Joyce's sources: Intertextuality and pretextuality in "Finnegans Wake"

Date of Award




Degree Name

Doctor of Philosophy (Ph.D.)



First Committee Member

Patrick A. McCarthy - Committee Chair


The subject of influence and allusion has been a central concern in criticism of Finnegans Wake from the very beginning. However, some received notions about Joyce's reading and the structural importance of his sources for Work in Progress are open to revision, especially when we approach the text from a genetic perspective. Undoubtedly, Vico's work--and all other books pointed to by Joyce himself--exerted an influence over the writer which cannot be denied.
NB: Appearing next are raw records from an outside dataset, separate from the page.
(* ===== verification/RecordAead.v ===== *)
(** AEAD records up to TLS 1.2 (lib/ssl/ssl3con.c, lib/ssl/tls13con.c): what the
    record layer relies on of PK11_AEADOp, the IVs both ends use, and that
    protected records are opened.

    [AeadLaws] is the promise; [simulated_laws] shows that PK11_AEADOp of
    [AeadOp] keeps it.  [aead12_round_trip] is the theorem on records,
    [record_iv_distinct] the one on IVs. *)

From stdpp Require Import base numbers list.
From S2P Require Import Prelude Port SslEncode DtlsWindow AeadOp CbcRecord Record12.

(** The IV a generator makes from one and a counter, [off] octets of it kept. *)
Definition generated_iv (gen : CK_GENERATOR_FUNCTION) (off : nat) (iv : list Z) (n : Z) : list Z :=
  take off iv ++
  match gen with
  | CKG_GENERATE_COUNTER_XOR => xor_octets (drop off iv) (be_bytes (length iv - off) n)
  | _ => be_bytes (length iv - off) n
  end.

(** Contexts for encryption that count their messages, and those that decrypt
    them.  [aead_ready e gen fixed len n] says that [n] more IVs can be had. *)
Class AeadLaws `{rc : RecordCrypto} (tl : Z) := {
  aead_counter : cctx → Z;
  aead_sync : cctx → cctx → Prop;
  aead_ready : cctx → CK_GENERATOR_FUNCTION → Z → Z → nat → Prop;
  aead_seals e d gen fixed iv aad max x n :
    aead_sync e d → gen = CKG_GENERATE_COUNTER ∨ gen = CKG_GENERATE_COUNTER_XOR → fixed mod 8 = 0 →
    aead_ready e gen fixed (length iv) (S n) → bytes iv → bytes x → length x + tl ≤ max < 2 ^ 31 →
    let iv' := generated_iv gen (Z.to_nat (fixed / 8)) iv (aead_counter e) in
    ∃ out tag e', PK11_AEADOp_encrypt e gen fixed iv aad max tl x = (Some (iv', out, tag), e') ∧
      length out = length x ∧ Z.of_nat (length tag) = tl ∧ bytes out ∧ bytes tag ∧
      aead_counter e' = aead_counter e + 1 ∧ aead_sync e' d ∧ aead_ready e' gen fixed (length iv) n ∧
      ∀ max', length x ≤ max' → PK11_AEADOp_decrypt d iv' aad max' tag out = (Some x, d);
}.

(** ** The IV of a record *)

(** Eight octets: the sequence number, with the epoch up to DTLS 1.2. *)
Definition seq_octets (isDTLS : bool) (v epoch n : Z) : list Z :=
  if isDTLS && (v <? SSL_LIBRARY_VERSION_TLS_1_3) then be_bytes 2 epoch ++ be_bytes 6 n else be_bytes 8 n.

(** [ivLen] octets of the key block before the octets above, or these xored into
    the last eight. *)
Definition record_iv (explicit : bool) (iv : list Z) (isDTLS : bool) (v epoch n : Z) : list Z :=
  if explicit then iv ++ seq_octets isDTLS v epoch n
  else take (length iv - 8) iv ++ xor_octets (drop (length iv - 8) iv) (seq_octets isDTLS v epoch n).

Lemma length_seq_octets isDTLS v epoch n : length (seq_octets isDTLS v epoch n) = 8%nat.
Proof. unfold seq_octets. destruct (_ && _); [rewrite length_app|]; by rewrite !length_be_bytes. Qed.

Lemma seq_octets_bytes isDTLS v epoch n : bytes (seq_octets isDTLS v epoch n).
Proof. unfold seq_octets. destruct (_ && _); [apply Forall_app; split|]; apply be_bytes_bytes. Qed.
(** The buffer and *needsLength. *)
Definition dtls13_InsertCipherTextHeader (ss : sslSocket) (cwSpec : ssl3CipherSpec) (wrBuf : sslBuffer) : sec_res (sslBuffer * bool) :=
  if enableDtlsShortHeader ss && (epoch cwSpec >? TrafficKeyHandshake) then
    wrBuf ← sslBuffer_AppendNumber wrBuf (u8 (Z.lor UNIFIED_HEADER_SHORT (Z.land (epoch cwSpec) MASK_TWO_LOW_BITS))) 1;
    wrBuf ← sslBuffer_AppendNumber wrBuf (u8 (Z.land (nextSeqNum cwSpec) MASK_SEQUENCE_NUMBER_SHORT)) 1;
    Ok (wrBuf, false)
  else
    wrBuf ← sslBuffer_AppendNumber wrBuf (u8 (Z.lor UNIFIED_HEADER_LONG (Z.land (u8 (epoch cwSpec)) MASK_TWO_LOW_BITS))) 1;
    wrBuf ← sslBuffer_AppendNumber wrBuf (u16 (Z.land (nextSeqNum cwSpec) MASK_SEQUENCE_NUMBER_LONG)) 2;
    Ok (wrBuf, true).

Definition ssl_InsertRecordHeader (ss : sslSocket) (cwSpec : ssl3CipherSpec) (contentType : Z) (wrBuf : sslBuffer) : sec_res (sslBuffer * bool) :=
  let is13 := (version cwSpec >=? SSL_LIBRARY_VERSION_TLS_1_3) && (epoch cwSpec >? TrafficKeyClearText) in
  if is13 && IS_DTLS ss then dtls13_InsertCipherTextHeader ss cwSpec wrBuf else
  let contentType := if is13 then ssl_ct_application_data else contentType in
  wrBuf ← sslBuffer_AppendNumber wrBuf contentType 1;
  wrBuf ← sslBuffer_AppendNumber wrBuf (recordVersion cwSpec) 2;
  wrBuf ← (if IS_DTLS ss then
             wrBuf ← sslBuffer_AppendNumber wrBuf (epoch cwSpec) 2;
             sslBuffer_AppendNumber wrBuf (nextSeqNum cwSpec) 6
           else Ok wrBuf);
  Ok (wrBuf, true).

(** The record number followed by the header. *)
Definition tls13_FormatAdditionalData (ss : sslSocket) (header : list Z) (epoch seqNum maxLength : Z) : sec_res (list Z) :=
  let buf := SSL_BUFFER_FIXED (replicate (Z.to_nat maxLength) 0) maxLength in
  buf ← (if IS_DTLS_1_OR_12 ss then sslBuffer_AppendNumber buf epoch 2 else Ok buf);
  buf ← sslBuffer_AppendNumber buf seqNum (if IS_DTLS_1_OR_12 ss then 6 else 8);
  buf ← sslBuffer_Append buf header (length header);
  Ok (contents buf).

(** What may be sent, and the early data that remains. *)
Definition tls13_LimitEarlyData (ss : sslSocket) (cwSpec : ssl3CipherSpec) (toSend : Z) : Z * ssl3CipherSpec :=
  if negb (epoch cwSpec =? TrafficKeyEarlyApplicationData) then (toSend, cwSpec) else
  if IS_DTLS ss && (u32 toSend >? earlyDataRemaining cwSpec) then (0, cwSpec) else
  let reduced := swrap 32 (if u32 toSend <? earlyDataRemaining cwSpec then toSend else earlyDataRemaining cwSpec) in
  (reduced, with_early cwSpec (u32 (earlyDataRemaining cwSpec - reduced))).

(** [stack] is what the array ivOut holds before. *)
Definition tls13_ProtectRecord (ss : sslSocket) (cwSpec : ssl3CipherSpec) (type : Z) (pIn : list Z) (wrBuf : sslBuffer) (stack : list Z)
    : rec_res (sslBuffer * cctx) :=
  let contentLen := Z.of_nat (length pIn) in
  let tagLen := tag_size (cipherDef cwSpec) in
  if u32 (contentLen + 1 + tagLen) >? SSL_BUFFER_SPACE wrBuf then Err (Sec SEC_ERROR_LIBRARY_FAILURE) else
  wrBuf ← store_next wrBuf 0 pIn;
  if cd_null (cipherDef cwSpec) then wrBuf ← skip_next wrBuf contentLen; Ok (wrBuf, cipherContext cwSpec) else
  let ivLen := iv_total cwSpec in
  wrBuf ← store_next wrBuf contentLen [u8 type];
  '(buf, needsLength) ← sec (ssl_InsertRecordHeader ss cwSpec ssl_ct_application_data pseudo_header_buf);
  buf ← (if needsLength : bool then sec (sslBuffer_AppendNumber buf (u32 (contentLen + 1 + tagLen)) 2) else Ok buf);
  aad ← sec (tls13_FormatAdditionalData ss (contents buf) (epoch cwSpec) (nextSeqNum cwSpec) 21);
  '(ivOut, ivOffset) ← tls13_SetupAeadIv (IS_DTLS ss) (version cwSpec) stack (key_iv cwSpec) (u32 (ivLen - 8)) ivLen (epoch cwSpec);
  inp ← read_next wrBuf 0 (contentLen + 1);
  '(r, c) ← tls13_AEAD (cipherContext cwSpec) false CKG_GENERATE_COUNTER_XOR (ivOffset * 8) ivOut ivLen [] (drop 8 aad)
              (SSL_BUFFER_SPACE wrBuf) tagLen inp;
  match r with
  | None => Err SSL_ERROR_ENCRYPTION_FAILURE
  | Some (_, out) =>
      wrBuf ← store_next wrBuf 0 out;
      wrBuf ← skip_next wrBuf (length out);
      Ok (wrBuf, c)
  end.

(** The mask over the header at the start of the buffer. *)
Definition mask_header (version : Z) (maskContext : option SSLMaskingContext) (wrBuf : sslBuffer) (start : Z) : rec_res sslBuffer :=
  cipherText ← mem_read (storage wrBuf) (Z.to_nat start) (Z.to_nat (u32 (len wrBuf - start)));
  hdr ← dtls13_MaskSequenceNumber version maskContext (storage wrBuf) cipherText;
  Ok (mk_sslBuffer (Some hdr) (len wrBuf) (space wrBuf) (fixed wrBuf)).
Yet the study of the Buffalo notebooks has provided the critic with the textual record of Joyce's reading, which allows him to evaluate more accurately the purposes behind Joyce's use of source materials. Combining traditional textual scholarship with cultural studies, I will contend that rhetorically, rather than thematically, these sources helped shape the linguistic texture and parodic style(s) of Work in Progress.The scope of my dissertation, grafted upon the critical debate surrounding the concepts of allusion and intertextuality, is two-fold. On the one hand I would like to reconsider the importance of some traditional sources-such as Vico's New Science, The Book of the Dead, and The Book of Kells--from a strictly diachronic or pretextual perspective; on the other I will investigate how Joyce's notebook sources in general--including hagiographies, religious pamphlets, popular science books, vulgarized history and mythology, encyclopedias and newspapers--played a role in the composition process, how they shaped the signification of Finngans Wake, and how they can reshape our conception of the book.What is remarkable about the presence of underlying sources in the Buffalo notebooks is their sheer divergence and quantity. More importantly, however, with the help of the notebooks it has become possible to study the tangible links between these sources and Joyce's text in a way that wasn't possible before, since we have access to the selection process that guided Joyce's reading. A pretextual reading will focus in the first place on the idiosyncrasies of the notetaking process and usage in an attempt to describe the transformations in the signification of textual elements--both semiotically and culturally--when they are lifted from the original texts and transposed through notebook and draft to the final text of Finnegans Wake. Thus, the notebooks allow the genetic critic to make coherent assumptions about Joyce's creative dynamic while avoiding either essentialism or absolute open-endedness.